**Task objective**
Nothing but the lines from the start of the records through the line that contains "number of nanoseconds;" is to be copied, and each is to be copied exactly.

**Source material**
------------------------------------
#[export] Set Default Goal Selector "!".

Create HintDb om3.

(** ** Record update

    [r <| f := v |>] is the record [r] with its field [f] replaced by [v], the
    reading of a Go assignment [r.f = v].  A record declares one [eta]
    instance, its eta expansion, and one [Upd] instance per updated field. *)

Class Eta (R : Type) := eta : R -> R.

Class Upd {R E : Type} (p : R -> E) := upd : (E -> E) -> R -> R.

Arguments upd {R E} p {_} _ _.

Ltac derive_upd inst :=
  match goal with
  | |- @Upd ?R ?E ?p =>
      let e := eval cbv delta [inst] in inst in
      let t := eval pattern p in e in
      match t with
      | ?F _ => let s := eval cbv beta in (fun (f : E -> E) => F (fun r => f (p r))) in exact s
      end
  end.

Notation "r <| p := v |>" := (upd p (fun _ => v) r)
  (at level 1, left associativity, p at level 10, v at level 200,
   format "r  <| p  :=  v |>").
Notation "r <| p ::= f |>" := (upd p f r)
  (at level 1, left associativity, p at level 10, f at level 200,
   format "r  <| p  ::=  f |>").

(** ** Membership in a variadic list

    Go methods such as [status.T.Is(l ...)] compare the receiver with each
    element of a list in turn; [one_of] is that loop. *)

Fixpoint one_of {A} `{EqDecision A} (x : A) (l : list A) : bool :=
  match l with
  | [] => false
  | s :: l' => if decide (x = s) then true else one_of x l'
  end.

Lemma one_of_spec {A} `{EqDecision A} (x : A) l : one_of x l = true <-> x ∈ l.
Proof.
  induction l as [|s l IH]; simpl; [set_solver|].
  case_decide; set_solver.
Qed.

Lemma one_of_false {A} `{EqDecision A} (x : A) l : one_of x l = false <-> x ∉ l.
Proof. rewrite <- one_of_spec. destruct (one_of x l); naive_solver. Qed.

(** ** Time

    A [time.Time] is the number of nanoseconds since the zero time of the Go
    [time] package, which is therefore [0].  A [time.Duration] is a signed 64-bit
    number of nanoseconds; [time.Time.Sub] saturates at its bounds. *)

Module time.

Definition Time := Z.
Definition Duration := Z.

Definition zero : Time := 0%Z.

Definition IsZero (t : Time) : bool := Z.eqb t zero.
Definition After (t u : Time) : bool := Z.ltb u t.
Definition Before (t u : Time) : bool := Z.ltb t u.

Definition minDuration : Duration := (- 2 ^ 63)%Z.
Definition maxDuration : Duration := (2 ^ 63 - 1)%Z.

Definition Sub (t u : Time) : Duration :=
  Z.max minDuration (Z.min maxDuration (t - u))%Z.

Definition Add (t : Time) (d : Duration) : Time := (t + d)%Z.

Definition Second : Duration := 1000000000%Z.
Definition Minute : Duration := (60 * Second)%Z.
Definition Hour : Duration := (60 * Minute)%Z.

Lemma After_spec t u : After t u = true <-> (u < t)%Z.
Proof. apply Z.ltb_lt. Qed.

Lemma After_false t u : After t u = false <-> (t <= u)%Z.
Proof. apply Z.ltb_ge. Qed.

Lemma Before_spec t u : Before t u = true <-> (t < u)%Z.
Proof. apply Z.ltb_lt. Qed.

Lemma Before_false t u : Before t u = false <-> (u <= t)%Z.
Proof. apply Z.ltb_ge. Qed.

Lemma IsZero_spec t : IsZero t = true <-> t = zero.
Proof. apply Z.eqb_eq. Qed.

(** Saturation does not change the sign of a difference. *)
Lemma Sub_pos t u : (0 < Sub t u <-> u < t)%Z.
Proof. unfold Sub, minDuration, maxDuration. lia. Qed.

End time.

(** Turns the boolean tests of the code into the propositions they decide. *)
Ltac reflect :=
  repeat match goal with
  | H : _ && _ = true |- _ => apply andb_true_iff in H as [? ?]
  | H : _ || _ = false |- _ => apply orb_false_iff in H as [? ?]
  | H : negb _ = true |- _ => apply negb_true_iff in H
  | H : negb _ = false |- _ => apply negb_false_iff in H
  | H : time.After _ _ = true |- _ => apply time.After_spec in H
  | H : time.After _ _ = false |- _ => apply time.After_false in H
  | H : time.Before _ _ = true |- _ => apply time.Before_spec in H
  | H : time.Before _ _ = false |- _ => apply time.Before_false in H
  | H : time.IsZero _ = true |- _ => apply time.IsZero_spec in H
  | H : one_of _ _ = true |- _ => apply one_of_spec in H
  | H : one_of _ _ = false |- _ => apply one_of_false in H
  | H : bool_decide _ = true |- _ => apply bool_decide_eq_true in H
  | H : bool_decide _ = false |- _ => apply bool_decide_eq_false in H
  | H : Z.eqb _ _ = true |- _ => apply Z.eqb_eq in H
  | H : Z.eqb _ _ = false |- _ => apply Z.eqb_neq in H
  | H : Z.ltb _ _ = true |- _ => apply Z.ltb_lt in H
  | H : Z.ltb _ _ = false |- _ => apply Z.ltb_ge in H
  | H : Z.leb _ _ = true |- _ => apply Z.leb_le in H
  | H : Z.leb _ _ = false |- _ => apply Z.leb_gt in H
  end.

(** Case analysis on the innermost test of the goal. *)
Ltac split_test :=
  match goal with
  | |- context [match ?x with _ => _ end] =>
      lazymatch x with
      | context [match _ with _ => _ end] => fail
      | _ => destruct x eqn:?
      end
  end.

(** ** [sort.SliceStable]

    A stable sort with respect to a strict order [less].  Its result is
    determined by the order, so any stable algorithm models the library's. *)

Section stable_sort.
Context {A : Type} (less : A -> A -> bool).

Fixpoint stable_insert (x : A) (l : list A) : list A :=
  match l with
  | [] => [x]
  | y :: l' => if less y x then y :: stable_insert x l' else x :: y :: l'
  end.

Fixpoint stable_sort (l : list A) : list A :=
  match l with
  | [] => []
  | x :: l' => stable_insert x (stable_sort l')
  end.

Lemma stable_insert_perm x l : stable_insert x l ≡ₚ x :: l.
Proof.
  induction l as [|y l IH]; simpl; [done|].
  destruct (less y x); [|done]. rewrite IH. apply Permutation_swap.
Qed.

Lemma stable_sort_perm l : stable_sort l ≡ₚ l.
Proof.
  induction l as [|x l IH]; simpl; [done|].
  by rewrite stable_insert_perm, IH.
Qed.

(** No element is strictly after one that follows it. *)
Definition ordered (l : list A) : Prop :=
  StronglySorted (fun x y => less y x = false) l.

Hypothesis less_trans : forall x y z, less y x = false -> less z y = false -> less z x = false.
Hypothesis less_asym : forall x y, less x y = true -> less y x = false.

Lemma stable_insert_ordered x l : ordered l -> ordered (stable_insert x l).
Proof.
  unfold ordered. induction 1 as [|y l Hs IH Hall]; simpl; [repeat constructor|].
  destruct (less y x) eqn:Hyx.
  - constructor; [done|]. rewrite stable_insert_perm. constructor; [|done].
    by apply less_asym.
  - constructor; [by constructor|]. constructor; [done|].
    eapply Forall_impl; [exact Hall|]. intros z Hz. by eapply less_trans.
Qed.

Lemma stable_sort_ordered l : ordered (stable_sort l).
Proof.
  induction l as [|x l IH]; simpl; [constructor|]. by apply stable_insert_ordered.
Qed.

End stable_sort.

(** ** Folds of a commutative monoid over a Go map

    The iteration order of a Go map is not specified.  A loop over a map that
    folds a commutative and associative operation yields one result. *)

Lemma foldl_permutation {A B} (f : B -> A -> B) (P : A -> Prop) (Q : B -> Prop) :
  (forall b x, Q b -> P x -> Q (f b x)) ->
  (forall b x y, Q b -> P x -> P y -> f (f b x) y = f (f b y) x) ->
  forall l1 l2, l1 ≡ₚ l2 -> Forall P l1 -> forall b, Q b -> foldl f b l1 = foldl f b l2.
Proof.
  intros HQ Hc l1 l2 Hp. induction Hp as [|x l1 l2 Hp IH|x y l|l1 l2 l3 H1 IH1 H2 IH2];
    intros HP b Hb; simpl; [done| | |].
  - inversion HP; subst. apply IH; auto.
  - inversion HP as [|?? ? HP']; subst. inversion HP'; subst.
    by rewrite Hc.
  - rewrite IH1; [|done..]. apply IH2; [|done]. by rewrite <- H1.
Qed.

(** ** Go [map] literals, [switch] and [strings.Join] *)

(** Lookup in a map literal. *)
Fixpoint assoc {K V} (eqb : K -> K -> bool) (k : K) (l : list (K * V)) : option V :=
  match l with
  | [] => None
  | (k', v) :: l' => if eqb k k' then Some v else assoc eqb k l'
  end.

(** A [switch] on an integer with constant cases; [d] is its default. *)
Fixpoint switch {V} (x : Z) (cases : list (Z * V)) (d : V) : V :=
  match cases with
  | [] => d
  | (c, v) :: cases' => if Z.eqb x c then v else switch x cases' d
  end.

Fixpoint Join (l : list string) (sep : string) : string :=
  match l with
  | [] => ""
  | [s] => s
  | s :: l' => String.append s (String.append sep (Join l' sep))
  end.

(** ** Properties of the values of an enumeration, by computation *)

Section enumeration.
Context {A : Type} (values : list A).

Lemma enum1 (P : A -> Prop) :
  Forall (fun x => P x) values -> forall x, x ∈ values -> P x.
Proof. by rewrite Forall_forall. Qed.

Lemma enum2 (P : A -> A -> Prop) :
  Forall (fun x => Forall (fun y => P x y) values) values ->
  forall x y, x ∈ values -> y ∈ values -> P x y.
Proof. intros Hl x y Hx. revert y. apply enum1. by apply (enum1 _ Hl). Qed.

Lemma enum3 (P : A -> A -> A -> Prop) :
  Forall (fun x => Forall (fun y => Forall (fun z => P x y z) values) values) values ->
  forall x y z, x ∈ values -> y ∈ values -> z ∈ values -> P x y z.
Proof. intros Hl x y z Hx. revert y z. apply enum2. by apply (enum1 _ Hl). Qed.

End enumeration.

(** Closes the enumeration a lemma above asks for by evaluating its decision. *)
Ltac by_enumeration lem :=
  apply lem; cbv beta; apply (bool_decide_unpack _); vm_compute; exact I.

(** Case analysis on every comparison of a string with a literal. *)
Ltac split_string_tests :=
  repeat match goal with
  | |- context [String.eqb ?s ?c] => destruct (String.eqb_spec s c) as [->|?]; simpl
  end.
------------------------------------
**Answer below**
#[export] Set Default Goal Selector "!".

Create HintDb om3.

(** ** Record update

    [r <| f := v |>] is the record [r] with its field [f] replaced by [v], the
    reading of a Go assignment [r.f = v].  A record declares one [eta]
    instance, its eta expansion, and one [Upd] instance per updated field. *)

Class Eta (R : Type) := eta : R -> R.

Class Upd {R E : Type} (p : R -> E) := upd : (E -> E) -> R -> R.

Arguments upd {R E} p {_} _ _.

Ltac derive_upd inst :=
  match goal with
  | |- @Upd ?R ?E ?p =>
      let e := eval cbv delta [inst] in inst in
      let t := eval pattern p in e in
      match t with
      | ?F _ => let s := eval cbv beta in (fun (f : E -> E) => F (fun r => f (p r))) in exact s
      end
  end.

Notation "r <| p := v |>" := (upd p (fun _ => v) r)
  (at level 1, left associativity, p at level 10, v at level 200,
   format "r  <| p  :=  v |>").
Notation "r <| p ::= f |>" := (upd p f r)
  (at level 1, left associativity, p at level 10, f at level 200,
   format "r  <| p  ::=  f |>").

(** ** Membership in a variadic list

    Go methods such as [status.T.Is(l ...)] compare the receiver with each
    element of a list in turn; [one_of] is that loop. *)

Fixpoint one_of {A} `{EqDecision A} (x : A) (l : list A) : bool :=
  match l with
  | [] => false
  | s :: l' => if decide (x = s) then true else one_of x l'
  end.

Lemma one_of_spec {A} `{EqDecision A} (x : A) l : one_of x l = true <-> x ∈ l.
Proof.
  induction l as [|s l IH]; simpl; [set_solver|].
  case_decide; set_solver.
Qed.

Lemma one_of_false {A} `{EqDecision A} (x : A) l : one_of x l = false <-> x ∉ l.
Proof. rewrite <- one_of_spec. destruct (one_of x l); naive_solver. Qed.

(** ** Time

    A [time.Time] is the number of nanoseconds since the zero time of the Go
    [time] package, which is therefore [0].  A [time.Duration] is a signed 64-bit
    number of nanoseconds; [time.Time.Sub] saturates at its bounds. *)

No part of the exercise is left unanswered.